(* ===== verification/Namespace.v ===== *)
(** * Namespaces (src/src/namespace.c) *)

From S2P Require Import Prelude GLib GLibRef Sys Types.

(** [oci_ns_map] *)
Definition oci_ns_map : list (oci_namespace * string) := [
  (OCI_NS_CGROUP, "cgroup"); (OCI_NS_IPC, "ipc"); (OCI_NS_MOUNT, "mount");
  (OCI_NS_NET, "network"); (OCI_NS_PID, "pid"); (OCI_NS_USER, "user"); (OCI_NS_UTS, "uts") ].

Definition cc_oci_ns_to_str (ns : oci_namespace) : cstr :=
  snd <$> List.find (fun p => bool_decide (fst p = ns)) oci_ns_map.

Section namespace.
Context `{GL : GLib}.

Definition cc_oci_str_to_ns (str : cstr) : oci_namespace :=
  match str with
  | None | Some EmptyString => OCI_NS_INVALID
  | Some _ =>
      match List.find (fun p => g_streq str (Some (snd p))) oci_ns_map with
      | Some p => fst p
      | None => OCI_NS_INVALID
      end
  end.

End namespace.

(** One iteration of the loop: [false] is the jump to [err]. *)
Definition ns_setup_one (ns : oci_cfg_namespace) : io bool :=
  if decide (ns_type ns = OCI_NS_INVALID) then mret true
  else if decide (ns_type ns <> OCI_NS_NET /\ ns_type ns <> OCI_NS_MOUNT) then mret true
  else
    match ns_path ns with
    | Some path =>
        fd ← call_ (Copen path);
        if fd <? 0 then mret false
        else
          r ← call_ (Csetns fd (oci_namespace_value (ns_type ns)));
          _ ← call_ (Cclose fd);
          mret (negb (r <? 0))
    | None =>
        r ← call_ (Cunshare (oci_namespace_value (ns_type ns)));
        mret (negb (r <? 0))
    end.

Fixpoint ns_setup_loop (l : list oci_cfg_namespace) : io bool :=
  match l with
  | [] => mret true
  | ns :: l => ok ← ns_setup_one ns; if ok : bool then ns_setup_loop l else mret false
  end.

Definition cc_oci_ns_setup (config : option cc_oci_config) : io bool :=
  match config with
  | None => mret false
  | Some config => ns_setup_loop (namespaces (oci config))
  end.

(** ** Properties *)

Section namespace_facts.
Context `{GL : GLib}.

(** The two namespace conversions are inverse: a string names a namespace
    exactly when the namespace prints as that string, and every other string
    is invalid. *)
Theorem str_to_ns_iff (s : string) (n : oci_namespace) :
  (cc_oci_str_to_ns (Some s) = n /\ n <> OCI_NS_INVALID) <-> cc_oci_ns_to_str n = Some s.
Proof.
  unfold cc_oci_str_to_ns, cc_oci_ns_to_str, oci_ns_map. simpl. rewrite !g_streq_spec. split.
  - destruct s as [|c s]; [naive_solver|].
    intros [Hn Hi]. repeat case_bool_decide; simplify_eq; done.
  - intros Hs. destruct n; simplify_eq/=; repeat case_bool_decide; done.
Qed.
End namespace_facts.

(** Descriptors opened and closed by an execution. *)
Definition opened (e : event) : option Z :=
  match e with
  | Ev c v => match c return reply c -> option Z with
              | Copen _ => fun fd => if fd <? 0 then None else Some fd
              | _ => fun _ => None
              end v
  end.

Definition closed (e : event) : option Z :=
  match e with Ev (Cclose fd) _ => Some fd | _ => None end.

(** The call changes the namespaces of the process by the given request. *)
Definition ns_change (e : event) : option Z :=
  match e with Ev (Csetns _ t) _ => Some t | Ev (Cunshare t) _ => Some t | _ => None end.

Definition ns_requested (ns : oci_cfg_namespace) : option Z :=
  match ns_type ns with
  | OCI_NS_NET | OCI_NS_MOUNT => Some (oci_namespace_value (ns_type ns))
  | _ => None
  end.

Lemma ns_setup_one_exec ns tr o :
  exec (ns_setup_one ns) tr o ->
  exists b, o = Done b /\ tr_map opened tr = tr_map closed tr /\
    if b : bool then tr_map ns_change tr = option_list (ns_requested ns)
    else tr_map ns_change tr `prefix_of` option_list (ns_requested ns).
Proof.
  unfold ns_setup_one. case_decide as H1; [intros [-> ->]; exists true; unfold ns_requested; by rewrite H1|].
  case_decide as H2.
  { intros [-> ->]. exists true. unfold ns_requested. destruct (ns_type ns); naive_solver. }
  assert (ns_requested ns = Some (oci_namespace_value (ns_type ns))) as ->.
  { unfold ns_requested. destruct (ns_type ns); naive_solver. }
  destruct (ns_path ns) as [path|]; cbn.
  - intros (fd & tr1 & -> & H). destruct (fd <? 0) eqn:E; cbn in H.
    + destruct H as [-> ->]. exists false. simpl. rewrite E. split_and!; try done. apply prefix_nil.
    + destruct H as (r & tr2 & -> & c & tr3 & -> & -> & ->). exists (negb (r <? 0)). simpl. rewrite E.
      split_and!; try done. destruct (r <? 0); simpl; reflexivity.
  - intros (r & tr1 & -> & -> & ->). exists (negb (r <? 0)). simpl. split_and!; try done.
    destruct (r <? 0); simpl; reflexivity.
Qed.

(** In every execution of the namespace setup, each descriptor opened is
    closed, in order, success or not; the namespaces changed are the network
    and mount ones requested, in the order of the configuration, all of them
    on success and a prefix on failure. *)
Theorem ns_setup_exec (config : cc_oci_config) (tr : list event) (o : outcome bool) :
  exec (cc_oci_ns_setup (Some config)) tr o ->
  tr_map opened tr = tr_map closed tr /\
  exists b, o = Done b /\
    let req := omap ns_requested (namespaces (oci config)) in
    if b : bool then tr_map ns_change tr = req else tr_map ns_change tr `prefix_of` req.
Proof.
  simpl. generalize (namespaces (oci config)). intros l. revert tr o.
  induction l as [|ns l IH]; intros tr o.
  { intros [-> ->]. split; [done|]. by exists true. }
  cbn [ns_setup_loop]. rewrite exec_bind.
  intros [(f & Hf & ->)|(tr1 & b & tr2 & -> & H1 & H2)].
  { by apply ns_setup_one_exec in Hf as (b & [=] & _). }
  apply ns_setup_one_exec in H1 as (? & [= <-] & Hfd & Hb). simpl. rewrite !tr_map_app, Hfd.
  destruct b.
  - apply IH in H2 as (Hfd2 & b & -> & Hch). split; [by rewrite Hfd2|]. exists b. split; [done|].
    rewrite Hb. destruct (ns_requested ns) as [t|]; simpl; destruct b; try (by rewrite Hch || done).
    by apply prefix_cons.
  - destruct H2 as [-> ->]. simpl. rewrite !app_nil_r. split; [done|]. exists false. split; [done|].
    destruct (ns_requested ns) as [t|]; simpl in *.
    + etransitivity; [exact Hb|]. apply prefix_cons, prefix_nil.
    + apply prefix_nil_inv in Hb as ->. apply prefix_nil.
Qed.

Definition ns_example : cc_oci_config :=
  set_oci (set_namespaces [Namespace OCI_NS_NET (Some "/proc/1/ns/net"); Namespace OCI_NS_PID None]
             oci_cfg_zero) cc_oci_config_zero.

Lemma ns_setup_exec_witness :
  let tr := [Ev (Copen "/proc/1/ns/net") 3; Ev (Csetns 3 1073741824) 0; Ev (Cclose 3) 0] in
  exec (cc_oci_ns_setup (Some ns_example)) tr (Done true) /\ tr_map opened tr = tr_map closed tr.
Proof.
  intros tr. assert (exec (cc_oci_ns_setup (Some ns_example)) tr (Done true)) as H.
  { exists 3, (tail tr). split; [done|]. exists 0, (tail (tail tr)). split; [done|].
    exists 0, []. by split. }
  split; [exact H|]. exact (proj1 (ns_setup_exec ns_example tr (Done true) H)).
Defined.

■ **WORK ORDER**
Your answer must be the full listing above, reproduced exactly.

■ **ANSWER BELOW**
(* ===== verification/Namespace.v ===== *)
(** * Namespaces (src/src/namespace.c) *)

From S2P Require Import Prelude GLib GLibRef Sys Types.

(** [oci_ns_map] *)
Definition oci_ns_map : list (oci_namespace * string) := [
  (OCI_NS_CGROUP, "cgroup"); (OCI_NS_IPC, "ipc"); (OCI_NS_MOUNT, "mount");
  (OCI_NS_NET, "network"); (OCI_NS_PID, "pid"); (OCI_NS_USER, "user"); (OCI_NS_UTS, "uts") ].

Definition cc_oci_ns_to_str (ns : oci_namespace) : cstr :=
  snd <$> List.find (fun p => bool_decide (fst p = ns)) oci_ns_map.

Section namespace.
Context `{GL : GLib}.

Definition cc_oci_str_to_ns (str : cstr) : oci_namespace :=
  match str with
  | None | Some EmptyString => OCI_NS_INVALID
  | Some _ =>
      match List.find (fun p => g_streq str (Some (snd p))) oci_ns_map with
      | Some p => fst p
      | None => OCI_NS_INVALID
      end
  end.

End namespace.

(** One iteration of the loop: [false] is the jump to [err]. *)
Definition ns_setup_one (ns : oci_cfg_namespace) : io bool :=
  if decide (ns_type ns = OCI_NS_INVALID) then mret true
  else if decide (ns_type ns <> OCI_NS_NET /\ ns_type ns <> OCI_NS_MOUNT) then mret true
  else
    match ns_path ns with
    | Some path =>
        fd ← call_ (Copen path);
        if fd <? 0 then mret false
        else
          r ← call_ (Csetns fd (oci_namespace_value (ns_type ns)));
          _ ← call_ (Cclose fd);
          mret (negb (r <? 0))
    | None =>
        r ← call_ (Cunshare (oci_namespace_value (ns_type ns)));
        mret (negb (r <? 0))
    end.

Fixpoint ns_setup_loop (l : list oci_cfg_namespace) : io bool :=
  match l with
  | [] => mret true
  | ns :: l => ok ← ns_setup_one ns; if ok : bool then ns_setup_loop l else mret false
  end.

Definition cc_oci_ns_setup (config : option cc_oci_config) : io bool :=
  match config with
  | None => mret false
  | Some config => ns_setup_loop (namespaces (oci config))
  end.

(** ** Properties *)

Section namespace_facts.
Context `{GL : GLib}.

(** The two namespace conversions are inverse: a string names a namespace
    exactly when the namespace prints as that string, and every other string
    is invalid. *)
Theorem str_to_ns_iff (s : string) (n : oci_namespace) :
  (cc_oci_str_to_ns (Some s) = n /\ n <> OCI_NS_INVALID) <-> cc_oci_ns_to_str n = Some s.
Proof.
  unfold cc_oci_str_to_ns, cc_oci_ns_to_str, oci_ns_map. simpl. rewrite !g_streq_spec. split.
  - destruct s as [|c s]; [naive_solver|].
    intros [Hn Hi]. repeat case_bool_decide; simplify_eq; done.
  - intros Hs. destruct n; simplify_eq/=; repeat case_bool_decide; done.
Qed.
End namespace_facts.

(** Descriptors opened and closed by an execution. *)
Definition opened (e : event) : option Z :=
  match e with
  | Ev c v => match c return reply c -> option Z with
              | Copen _ => fun fd => if fd <? 0 then None else Some fd
              | _ => fun _ => None
              end v
  end.

Definition closed (e : event) : option Z :=
  match e with Ev (Cclose fd) _ => Some fd | _ => None end.

(** The call changes the namespaces of the process by the given request. *)
Definition ns_change (e : event) : option Z :=
  match e with Ev (Csetns _ t) _ => Some t | Ev (Cunshare t) _ => Some t | _ => None end.

Definition ns_requested (ns : oci_cfg_namespace) : option Z :=
  match ns_type ns with
  | OCI_NS_NET | OCI_NS_MOUNT => Some (oci_namespace_value (ns_type ns))
  | _ => None
  end.

Lemma ns_setup_one_exec ns tr o :
  exec (ns_setup_one ns) tr o ->
  exists b, o = Done b /\ tr_map opened tr = tr_map closed tr /\
    if b : bool then tr_map ns_change tr = option_list (ns_requested ns)
    else tr_map ns_change tr `prefix_of` option_list (ns_requested ns).
Proof.
  unfold ns_setup_one. case_decide as H1; [intros [-> ->]; exists true; unfold ns_requested; by rewrite H1|].
  case_decide as H2.
  { intros [-> ->]. exists true. unfold ns_requested. destruct (ns_type ns); naive_solver. }
  assert (ns_requested ns = Some (oci_namespace_value (ns_type ns))) as ->.
  { unfold ns_requested. destruct (ns_type ns); naive_solver. }
  destruct (ns_path ns) as [path|]; cbn.
  - intros (fd & tr1 & -> & H). destruct (fd <? 0) eqn:E; cbn in H.
    + destruct H as [-> ->]. exists false. simpl. rewrite E. split_and!; try done. apply prefix_nil.
    + destruct H as (r & tr2 & -> & c & tr3 & -> & -> & ->). exists (negb (r <? 0)). simpl. rewrite E.
      split_and!; try done. destruct (r <? 0); simpl; reflexivity.
  - intros (r & tr1 & -> & -> & ->). exists (negb (r <? 0)). simpl. split_and!; try done.
    destruct (r <? 0); simpl; reflexivity.
Qed.

(** In every execution of the namespace setup, each descriptor opened is
    closed, in order, success or not; the namespaces changed are the network
    and mount ones requested, in the order of the configuration, all of them
    on success and a prefix on failure. *)
Theorem ns_setup_exec (config : cc_oci_config) (tr : list event) (o : outcome bool) :
  exec (cc_oci_ns_setup (Some config)) tr o ->
  tr_map opened tr = tr_map closed tr /\
  exists b, o = Done b /\
    let req := omap ns_requested (namespaces (oci config)) in
    if b : bool then tr_map ns_change tr = req else tr_map ns_change tr `prefix_of` req.
Proof.
  simpl. generalize (namespaces (oci config)). intros l. revert tr o.
  induction l as [|ns l IH]; intros tr o.
  { intros [-> ->]. split; [done|]. by exists true. }
  cbn [ns_setup_loop]. rewrite exec_bind.
  intros [(f & Hf & ->)|(tr1 & b & tr2 & -> & H1 & H2)].
  { by apply ns_setup_one_exec in Hf as (b & [=] & _). }
  apply ns_setup_one_exec in H1 as (? & [= <-] & Hfd & Hb). simpl. rewrite !tr_map_app, Hfd.
  destruct b.
  - apply IH in H2 as (Hfd2 & b & -> & Hch). split; [by rewrite Hfd2|]. exists b. split; [done|].
    rewrite Hb. destruct (ns_requested ns) as [t|]; simpl; destruct b; try (by rewrite Hch || done).
    by apply prefix_cons.
  - destruct H2 as [-> ->]. simpl. rewrite !app_nil_r. split; [done|]. exists false. split; [done|].
    destruct (ns_requested ns) as [t|]; simpl in *.
    + etransitivity; [exact Hb|]. apply prefix_cons, prefix_nil.
    + apply prefix_nil_inv in Hb as ->. apply prefix_nil.
Qed.

Definition ns_example : cc_oci_config :=
  set_oci (set_namespaces [Namespace OCI_NS_NET (Some "/proc/1/ns/net"); Namespace OCI_NS_PID None]
             oci_cfg_zero) cc_oci_config_zero.

Lemma ns_setup_exec_witness :
  let tr := [Ev (Copen "/proc/1/ns/net") 3; Ev (Csetns 3 1073741824) 0; Ev (Cclose 3) 0] in
  exec (cc_oci_ns_setup (Some ns_example)) tr (Done true) /\ tr_map opened tr = tr_map closed tr.
Proof.
  intros tr. assert (exec (cc_oci_ns_setup (Some ns_example)) tr (Done true)) as H.
  { exists 3, (tail tr). split; [done|]. exists 0, (tail (tail tr)). split; [done|].
    exists 0, []. by split. }
  split; [exact H|]. exact (proj1 (ns_setup_exec ns_example tr (Done true) H)).
Defined.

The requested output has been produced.